All Articles

Greenlee’s Black History Month celebration

Jay Stahl, an award-winning journalist and entertainment reporter with USA Today, will headline Greenlee’s Black History Month celebration on Tuesday, Feb. 20, with a reading and question-and-answer session in Hamilton Hall’s Commons (613 Wallace Road, Ames). The free event runs from 6-8 p.m. and kicks off with a Black History trivia contest hosted by Greenlee’s Student Media Leadership Team (SMLT).

An Iowa native, Stahl joined the Des Moines Register as an entertainment reporter after graduating from the University of Wisconsin-Milwaukee. During his time at the Register, he wrote a popular series on Iowa social media influencers, which earned a 2024 Iowa Newspaper Award for best series earlier this month.

While at the Register, Stahl – who resides in Des Moines – established himself as a leading voice of Iowa’s Black and underrepresented communities. Among his noted work were stories about Robert Moore (aka B. moore), an internationally recognized multidisciplinary artist who previously struggled with alcohol and drug addiction, and Waterloo native Nikole Hannah-Jones, the Pulitzer Prize-winning author and community activist behind the New York Times Magazine’s award-winning “1619 Project,” an ongoing initiative about the consequences of slavery in American history.

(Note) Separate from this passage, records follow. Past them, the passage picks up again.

(** The whole loop: one lookup and one enqueue per row, in order. *)
Lemma post_loop (self : BulkImportView.attrs) (request : HttpRequest)
    (job : Job) (objs : list ImportCandidate) (acc : list string) (w : World) :
  filter (λ j, job_name j = import_job_name (BulkImportView.model self))
         (jobs w) = [job] →
  for_each objs (BulkImportView.post_body self request) acc w
  = (set_job_queue (λ q, q ++
       ((λ obj, {| job_model := job; job_user := user request;
                   job_kwargs := import_job_kwargs
                                   (BulkImportView.model self) obj |})
        <$> objs))
      (set_orm_log (λ l, l ++
         replicate (length objs)
           (OrmGet T_Job "name"
              (import_job_name (BulkImportView.model self)))) w),
     inr (acc ++ (name <$> objs))).
Proof.
  revert acc w. induction objs as [|obj objs IH]; intros acc w Hjob.
  - destruct w; setters_unfold; simpl. unfold ret. rewrite !app_nil_r.
    reflexivity.
  - simpl. rewrite bind_run, (post_body_run _ _ job) by done.
    rewrite IH by (destruct w; exact Hjob).
    destruct w; setters_unfold; simpl. rewrite <- !app_assoc. reflexivity.
Qed.

(** A permitted, valid [post], job registered: the whole run. *)
Lemma post_run (self : BulkImportView.attrs) (request : HttpRequest)
    (job : Job) (w : World) :
  has_perms (user request) (BulkImportView.get_required_permission self)
  = true →
  is_valid (BulkImportView.form self) w (POST request) = true →
  filter (λ j, job_name j = import_job_name (BulkImportView.model self))
         (jobs w) = [job] →
  BulkImportView.post has_perms is_valid self request w
  = (set_flash_messages (λ l, l ++
       ["Onboarded " +:+ pretty (length (matched self request w))
        +:+ " objects."])
      (set_job_queue (λ q, q ++
         ((λ obj, {| job_model := job; job_user := user request;
                     job_kwargs := import_job_kwargs
                                     (BulkImportView.model self) obj |})
          <$> matched self request w))
        (set_orm_log (λ l, l ++
           OrmFilterIn (T_Import (BulkImportView.model self)) "pk"
             (getlist "pk" (POST request))
           :: replicate (length (matched self request w))
                (OrmGet T_Job "name"
                   (import_job_name (BulkImportView.model self)))) w)),
     inr (HttpResponseRedirect (BulkImportView.return_url self))).
Proof.
  intros Hp Hv Hjob.
  unfold BulkImportView.post, BulkImportView.has_permission.
  rewrite Hp. cbn [negb].
  unfold import_filter_pk_in, messages_success. eff_unfold. simpl.
  rewrite Hv. fold (matched self request w).
  rewrite (post_loop _ _ job) by (destruct w; exact Hjob).
  rewrite app_nil_l, length_fmap. destruct w; setters_unfold; simpl.
  rewrite <- app_assoc. reflexivity.
Qed.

After the trivia contest, “Black in Iowa: As Told by Jay Stahl” will see the journalist present a reading from one of his Register pieces and participate in a question-and-answer session hosted by Tony Moton, an assistant teaching professor of journalism and advisor of the Student Media Leadership Team.

“Jay is a true inspiration for journalists of any kind, any color, any age,” Moton said. “He has used his gifts to illuminate and profile Iowa’s minority communities in a way that follows in the footsteps of late, great journalist and civil rights champion Ida B. Wells-Barnett. Jay stands as the embodiment of her quote that’s displayed high in the halls of Greenlee School: ‘The people must know before they can act, and there is no educator to compare with the press.'”

Participants in the trivia competition are eligible for prizes, and food will be available. For more information, contact Moton at amoton@iastate.edu.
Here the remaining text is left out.